Department of Pediatrics, Asan Medical Center, University of Ulsan College of Medicine, Seoul, Republic of Korea.
Front Endocrinol (Lausanne). 2023 Sep 6;14:1242387. doi: 10.3389/fendo.2023.1242387. eCollection 2023.
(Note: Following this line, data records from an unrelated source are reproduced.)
(** X1: a run that returns has called [chunk_text] and
    [save_chunks_to_vector_db] once per method, [generate_questions] once,
    and retrieval, answer generation and grading each once per method and
    generated question. *)
Theorem run_call_counts {W : Type} {S : Services W}
  (text : string) (methods : list ChunkingMethod.t) (db : VectorDB.t)
  (w w' : W) (results : dict) (tr : trace) :
  run_benchmark text methods db w = (Return results, w', tr) ->
  exists questions,
    questions_generated tr = [Return questions] /\
    count_events is_chunk_text tr = length methods /\
    count_events is_save_chunks tr = length methods /\
    count_events is_generate_questions tr = 1%nat /\
    count_events is_retrieve tr = (length methods * length questions)%nat /\
    count_events is_generate_answer tr
    = (length methods * length questions)%nat /\
    count_events is_evaluate_answer tr
    = (length methods * length questions)%nat.
Proof.
  unfold run_benchmark. intros H.
  apply bind_Return_inv in H as (u & w1 & t1 & t2 & H1 & H & ->).
  apply bind_Return_inv in H as (questions & w2 & t3 & t4 & H2 & H & ->).
  apply await_inv in H2 as (_ & ->).
  pose proof (chunk_and_save_emits _ _ _ _ _ _ _ H1) as Hc.
  assert (Hc' : Forall (fun ev => chunking_event ev = true) t1).
  { eapply Forall_impl; [| exact Hc]. simpl. intros ev [Hev _]. exact Hev. }
  pose proof (evaluate_methods_emits _ _ _ _ _ _ _ _ H) as He.
  assert (He' : Forall (fun ev => evaluation_event ev = true) t4).
  { eapply Forall_impl; [| exact He]. simpl. intros ev [Hev _]. exact Hev. }
  apply chunk_and_save_counts in H1 as (C1 & C2).
  apply evaluate_methods_counts in H as (C3 & C4 & C5).
  destruct (Forall_chunking_no_questions _ Hc') as (G1 & _).
  destruct (Forall_evaluation_no_generation _ He') as (G2 & _).
  exists questions.
  rewrite !questions_generated_app, !count_events_app, G1, G2, C1, C2, C3, C4,
    C5.
  rewrite (count_events_none is_chunk_text evaluation_event t4),
    (count_events_none is_save_chunks evaluation_event t4),
    (count_events_none is_generate_questions evaluation_event t4),
    (count_events_none is_generate_questions chunking_event t1),
    (count_events_none is_retrieve chunking_event t1),
    (count_events_none is_generate_answer chunking_event t1),
    (count_events_none is_evaluate_answer chunking_event t1);
    try assumption; try (intros [] Hev; try discriminate Hev; reflexivity).
  simpl. repeat split; auto; lia.
Qed.

Lemma run_call_counts_witness :
  let tr := snd (run_benchmark (S := notebook) notebook_text
                   [strategy_A; strategy_B] VectorDB.ASTRA []) in
  exists questions,
    questions_generated tr = [Return questions] /\
    count_events is_chunk_text tr = length [strategy_A; strategy_B] /\
    count_events is_save_chunks tr = length [strategy_A; strategy_B] /\
    count_events is_generate_questions tr = 1%nat /\
    count_events is_retrieve tr
    = (length [strategy_A; strategy_B] * length questions)%nat /\
    count_events is_generate_answer tr
    = (length [strategy_A; strategy_B] * length questions)%nat /\
    count_events is_evaluate_answer tr
    = (length [strategy_A; strategy_B] * length questions)%nat.
Proof.
  intros tr.
  apply (run_call_counts (S := notebook) notebook_text
           [strategy_A; strategy_B] VectorDB.ASTRA []
           ["Saving 3 chunks to astra"; "Saving 3 chunks to astra"]
           [("unstructured", 2550000 # 3000000); ("ai21", 2550000 # 3000000)]
           tr).
  vm_compute. reflexivity.
Defined.

(** ** What is passed from call to call *)

Section DataFlow.
Context {W : Type} {S : Services W}.
(** The [while] loop, [budget] being [max_per_cycle - processed]. *)
Fixpoint process_loop (w : world) (budget : nat) (st : state) : state :=
  match budget with
  | O => st
  | S budget' =>
      if empty (queue st) then st
      else
        match get_nowait (queue st) with
        | Raise _ => st
        | Ok (uid, q) =>
            let '(st1, failure) := decide w uid (set_queue st q) in
            let '(st2, failure) :=
              match failure with
              | Some e => (st1, Some e)
              | None =>
                  match task_done (queue st1) with
                  | Ok q' => (set_queue st1 q', None)
                  | Raise e => (st1, Some e)
                  end
              end in
            match failure with
            | None => process_loop w budget' st2
            | Some e =>
                let '(st3, go_on) := on_exception uid e st2 in
                if go_on then process_loop w budget' st3 else st3
            end
        end
  end.

Definition max_per_cycle : nat := 10.

(** [process_wiegand_queue_task()]: one tick of the scheduler job. *)
Definition process_wiegand_queue_task (w : world) (st : state) : state :=
  if negb (MODELS_IMPORTED_SUCCESSFULLY w) then st
  else process_loop w max_per_cycle st.

(* ================================================================== *)
(** * 8.1 Pulse capture and the reader loop:
      [_wiegand_pulse_callback], [run_wiegand_reader_thread] *)
(* ================================================================== *)

Definition WIEGAND_PIN_D0 : Z := 7.
Definition WIEGAND_PIN_D1 : Z := 8.
Definition WIEGAND_TIMEOUT_MS : Z := 50.

(** The two globals the callback and the reader thread share. *)
Record collector : Set := mkCollector {
  _wiegand_bits_collector : list Z;
  _last_pulse_tick : Z
}.

(** [_wiegand_pulse_callback(gpio, level, tick)]. *)
Definition _wiegand_pulse_callback (gpio level tick : Z) (c : collector) : collector :=
  if level =? 0 then
    if Nat.leb (WIEGAND_EXPECTED_BITS + 8) (length (_wiegand_bits_collector c)) then c
    else if gpio =? WIEGAND_PIN_D0 then
      mkCollector (_wiegand_bits_collector c ++ [0]) tick
    else if gpio =? WIEGAND_PIN_D1 then
      mkCollector (_wiegand_bits_collector c ++ [1]) tick
    else c
  else c.

(** One edge reported by pigpio: the arguments of the callback. *)
Record edge : Set := mkEdge {
  edge_gpio : Z;
  edge_level : Z;
  edge_tick : Z
}.

(** The callback run on a sequence of edges, in order. *)
Definition capture (edges : list edge) (c : collector) : collector :=
  fold_left (fun c e => _wiegand_pulse_callback (edge_gpio e) (edge_level e) (edge_tick e) c)
            edges c.

(** [pigpio.tickDiff(t1, t2)]: ticks are microseconds in 32 bits and wrap
    around. *)
Definition tickDiff (t1 t2 : Z) : Z :=
  let tDiff := t2 - t1 in
  if tDiff <? 0 then tDiff + Z.shiftl 1 32 else tDiff.

(** One pass of the inner [while pi.connected] loop of
    [run_wiegand_reader_thread], with [pi.get_current_tick()] giving
    [tick_now]: the collector and queue it leaves, and the lines logged. *)
Definition reader_poll (tick_now : Z) (c : collector) (q : Queue)
  : collector * Queue * list log_entry :=
  if Nat.ltb 0 (length (_wiegand_bits_collector c)) then
    let time_since_last_pulse_us := tickDiff (_last_pulse_tick c) tick_now in
    if time_since_last_pulse_us >? WIEGAND_TIMEOUT_MS * 1000 then
      let bits := _wiegand_bits_collector c in
      let '(q', lg) := reader_on_timeout q bits in
      (mkCollector [] tick_now, q', lg)
    else (c, q, [])
  else (c, q, []).

(* ================================================================== *)
(** * 8.2 Setting the opening time:
      [save_json_config], [set_opening_time], [api_set_opening_time] *)
(* ================================================================== *)

(** [d[key] = value] on a dict. *)
Fixpoint dict_set (d : dict) (key : string) (value : json) : dict :=
  match d with
  | [] => [(key, value)]
  | (k, v) :: d' =>
      if String.eqb k key then (k, value) :: d'
      else (k, v) :: dict_set d' key value
  end.

(** [settings[key] = value] on what [load_json_config] returned. *)
Definition config_setitem (settings : json) (key : string) (value : json) : result json :=
  match settings with
  | JObject d => Ok (JObject (dict_set d key value))
  | _ => Raise TypeError
  end.

(** How writing the settings file goes: it succeeds, or [open] or the write
    raises IOError and the file is left in some state. *)
Inductive write_outcome : Set :=
| WriteOk
| WriteFails (left_behind : file_state).

(** [save_json_config(filepath, config)]: the value returned and the file
    afterwards.  What [json.dump] writes, [json.load] reads back. *)
Definition save_json_config (w : write_outcome) (config : json) : bool * file_state :=
  match w with
  | WriteOk => (true, FileJson config)
  | WriteFails left_behind => (false, left_behind)
  end.

(** [save_system_settings(config)] (its [flash] on failure shows nothing
    here). *)
Definition save_system_settings (w : write_outcome) (config : json) : bool * file_state :=
  save_json_config w config.

(** The messages [set_opening_time] returns. *)
Inductive set_message : Set :=
| SetOutOfRange          (* Tiempo fuera de rango (1-60s). *)
| SetDone (seconds : Z)  (* Tiempo apertura configurado a ..s. *)
| SetSaveFailed          (* Error al guardar config tiempo apertura. *)
| SetInternalError.      (* Error interno config tiempo apertura. *)

(** [set_opening_time(new_time_seconds)]: the pair returned and the
    settings file afterwards. *)
Definition set_opening_time (new_time_seconds : Z) (file : file_state)
    (w : write_outcome) : (bool * set_message) * file_state :=
  if negb ((1 <=? new_time_seconds) && (new_time_seconds <=? 60)) then
    ((false, SetOutOfRange), file)
  else
    match (settings <- load_system_settings file ;;
           config_setitem settings "opening_time" (JInt new_time_seconds)) with
    | Raise _ => ((false, SetInternalError), file)
    | Ok settings =>
        let '(saved, file') := save_system_settings w settings in
        if saved then ((true, SetDone new_time_seconds), file')
        else ((false, SetSaveFailed), file')
    end.

(** The data of a request: a JSON body, or form fields. *)
Inductive request_data : Set :=
| JsonBody (body : json)
| FormData (fields : list (string * string)).

Fixpoint form_lookup (fields : list (string * string)) (key : string) : option string :=
  match fields with
  | [] => None
  | (k, v) :: fields' => if String.eqb k key then Some v else form_lookup fields' key
  end.

(** [data.get('opening_time')]: [JNull] stands for Python's [None]. *)
Definition request_get (data : request_data) (key : string) : result json :=
  match data with
  | JsonBody (JObject d) => Ok (dict_get d key JNull)
  | JsonBody _ => Raise AttributeError
  | FormData fields =>
      match form_lookup fields key with
      | Some v => Ok (JString v)
      | None => Ok JNull
      end
  end.

(** The validation in [api_set_opening_time]: the first [try] block. *)
Definition requested_time (time_str : json) : result Z :=
  match time_str with
  | JNull => Raise ValueError
  | _ =>
      new_time <- py_int time_str ;;
      if negb ((1 <=? new_time) && (new_time <=? 60)) then Raise ValueError
      else Ok new_time
  end.

(** [api_set_opening_time()]: the HTTP status of the response, or the
    exception that leaves the view, and the settings file afterwards. *)
Definition api_set_opening_time (data : request_data) (file : file_state)
    (w : write_outcome) : result Z * file_state :=
  match request_get data "opening_time" with
  | Raise e => (Raise e, file)
  | Ok time_str =>
      match requested_time time_str with
      | Raise e =>
          if caught e [ValueError; TypeError] then (Ok 400, file)
          else (Raise e, file)
      | Ok new_time =>
          let '((success, _), file') := set_opening_time new_time file w in
          if success then (Ok 200, file') else (Ok 500, file')
      end
  end.

(* ================================================================== *)
(** * 8.3 Locking and unlocking: [lock_door], [unlock_door_permanently] *)
(* ================================================================== *)

(** The second component of the pair the two functions return. *)
Inductive door_message : Set :=
| DoorNoHardware           (* Hardware no disponible. *)
| DoorLocked               (* Puerta bloqueada. *)
| DoorUnlocked             (* Puerta desbloqueada permanentemente. *)
| DoorLockFailed (e : exc)     (* Error bloqueando puerta: .. *)
| DoorUnlockFailed (e : exc).  (* Error desbloqueando permanentemente: .. *)

(** The lines the two functions log. *)
Inductive door_line : Set :=
| LineLocked               (* Puerta bloqueada (Rele .. -> ALTO). *)
| LineUnlockedPermanently  (* Puerta DESBLOQUEADA PERMANENTEMENTE (Rele .. -> BAJO). *)
| LineLockError (e : exc)      (* Error bloqueando puerta *)
| LineUnlockError (e : exc).   (* Error desbloqueando permanentemente *)

(** What a call does, in the order of the source: a line logged, or a call
    that reaches the hardware. *)
Inductive door_step : Set :=
| Said (lvl : level) (line : door_line)
| Did (a : action).

Record door_outcome : Set := mkDoor {
  door_returned : bool * door_message;
  door_level : Z;
  door_steps : list door_step
}.

(** The one write both functions make: [pigpio.pi()], the connection check
    and [write(RELAY_PIN, target)], with the exception that ended the [try]
    block, if any.  [write_raises] tells whether the write raises. *)
Definition door_write (env : pigpio_env) (target : Z) (write_raises : bool)
    (level : Z) : Z * list door_step * option exc :=
  if pi_raises env then (level, [], Some PigpioError)
  else if negb (pi_connected env) then (level, [], Some ConnectionError)
  else if write_raises then
    (level, [Did (Write RELAY_PIN target false)], Some PigpioError)
  else (target, [Did (Write RELAY_PIN target true)], None).

(** The [finally] block of both functions. *)
Definition door_finally (env : pigpio_env) : list door_step :=
  if handle_connected env then [Did Stop] else [].

(** [lock_door()]. *)
Definition lock_door (HARDWARE_AVAILABLE : bool) (env : pigpio_env) (level : Z)
  : door_outcome :=
  if negb HARDWARE_AVAILABLE then mkDoor (false, DoorNoHardware) level []
  else
    let '(level1, steps, failure) := door_write env 1 (write_high_raises env) level in
    match failure with
    | None =>
        mkDoor (true, DoorLocked) level1
               (steps ++ [Said INFO LineLocked] ++ door_finally env)
    | Some e =>
        mkDoor (false, DoorLockFailed e) level1
               (steps ++ [Said ERROR (LineLockError e)] ++ door_finally env)
    end.

(** [unlock_door_permanently()]. *)
Definition unlock_door_permanently (HARDWARE_AVAILABLE : bool) (env : pigpio_env)
    (level : Z) : door_outcome :=
  if negb HARDWARE_AVAILABLE then mkDoor (false, DoorNoHardware) level []
  else
    let '(level1, steps, failure) := door_write env 0 (write_low_raises env) level in
    match failure with
    | None =>
        mkDoor (true, DoorUnlocked) level1
               (steps ++ [Said WARNING LineUnlockedPermanently] ++ door_finally env)
    | Some e =>
        mkDoor (false, DoorUnlockFailed e) level1
               (steps ++ [Said ERROR (LineUnlockError e)] ++ door_finally env)
    end.

(* ================================================================== *)
(** * 8.4 GPIO set-up and clean-up: [setup_gpio], [cleanup_gpio] *)
(* ================================================================== *)

Inductive pin_mode : Set := INPUT | OUTPUT.
Inductive pull : Set := PUD_OFF | PUD_UP.

(** The calls the two functions make on their daemon handle. *)
Inductive gpio_call : Set :=
| SetMode (pin : Z) (mode : pin_mode)        (* set_mode(pin, mode) *)
| WriteLevel (pin level : Z)                 (* write(pin, level) *)
| SetPull (pin : Z) (pud : pull)             (* set_pull_up_down(pin, pud) *)
| StopHandle.                                (* stop() *)

(** How the daemon answers during one call of [setup_gpio] or
    [cleanup_gpio]. *)
Record gpio_env : Set := mkGpio {
  connect_raises : bool;        (* pigpio.pi() raises *)
  connected : bool;             (* .connected, read right after pigpio.pi() *)
  call_raises : nat -> bool;    (* the configuration call at this position raises *)
  connected_finally : bool      (* .connected, read in finally *)
}.

(** The calls of a [try] block, one after the other from position [i],
    until one raises: the calls that returned, and the exception. *)
Fixpoint run_calls (raises : nat -> bool) (i : nat) (calls : list gpio_call)
  : list gpio_call * option exc :=
  match calls with
  | [] => ([], None)
  | c :: rest =>
      if raises i then ([], Some PigpioError)
      else
        let '(done, failure) := run_calls raises (S i) rest in
        (c :: done, failure)
  end.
MIRAGE syndrome is a rare disease characterized by myelodysplasia, infection, growth restriction, adrenal hypoplasia, genital phenotypes, and enteropathy. Herein, we report the case of a girl with MIRAGE syndrome who presented with adrenal insufficiency and chronic diarrhea.
The patient was born at 29 + 6 weeks of gestational age with a birth weight of 656 g (<3p). Her height and head circumference were also <3p. At birth, she presented with respiratory distress, meconium staining, and pneumomediastinum, which were managed with high-frequency ventilation and empirical antibiotics. Physical examination showed generalized hyperpigmentation and normal female genitalia. A few days after birth, polyuria and hypotension developed, and laboratory findings revealed hypoglycemia, hyponatremia, and hyperkalemia. Plasma adrenocorticotropic hormone levels were elevated with low serum cortisol levels and high plasma renin activity, which were suggestive of adrenal insufficiency. Hydrocortisone and fludrocortisone were introduced and maintained, and hyperpigmentation attenuated with time. Both kidneys looked dysplastic, and adrenal glands could not be traced on abdominal ultrasound. From the early days of life, thrombocytopenia and anemia were detected, but not to life-threatening level and slowly recovered up to the normal range. Despite aggressive nutritional support, weight gain and growth spurt were severely retarded during the hospital stay. Additionally, after introducing enteral feeding, she experienced severe diarrhea and subsequent perineal skin rashes and ulcerations. Fecal calprotectin level was highly elevated; however, a small bowel biopsy resulted in non-specific submucosal congestion. The patient was diagnosed with MIRAGE syndrome with SAMD9 gene mutation. She was discharged with tube feeding and elemental formula feeding continued, but chronic diarrhea persisted. By the time of the last follow-up at 15 months of corrected age, she was fortunately not subjected to severe invasive infection and myelodysplastic syndrome. However, she was dependent on tube feeding and demonstrated a severe developmental delay equivalent to approximately 5-6 months of age.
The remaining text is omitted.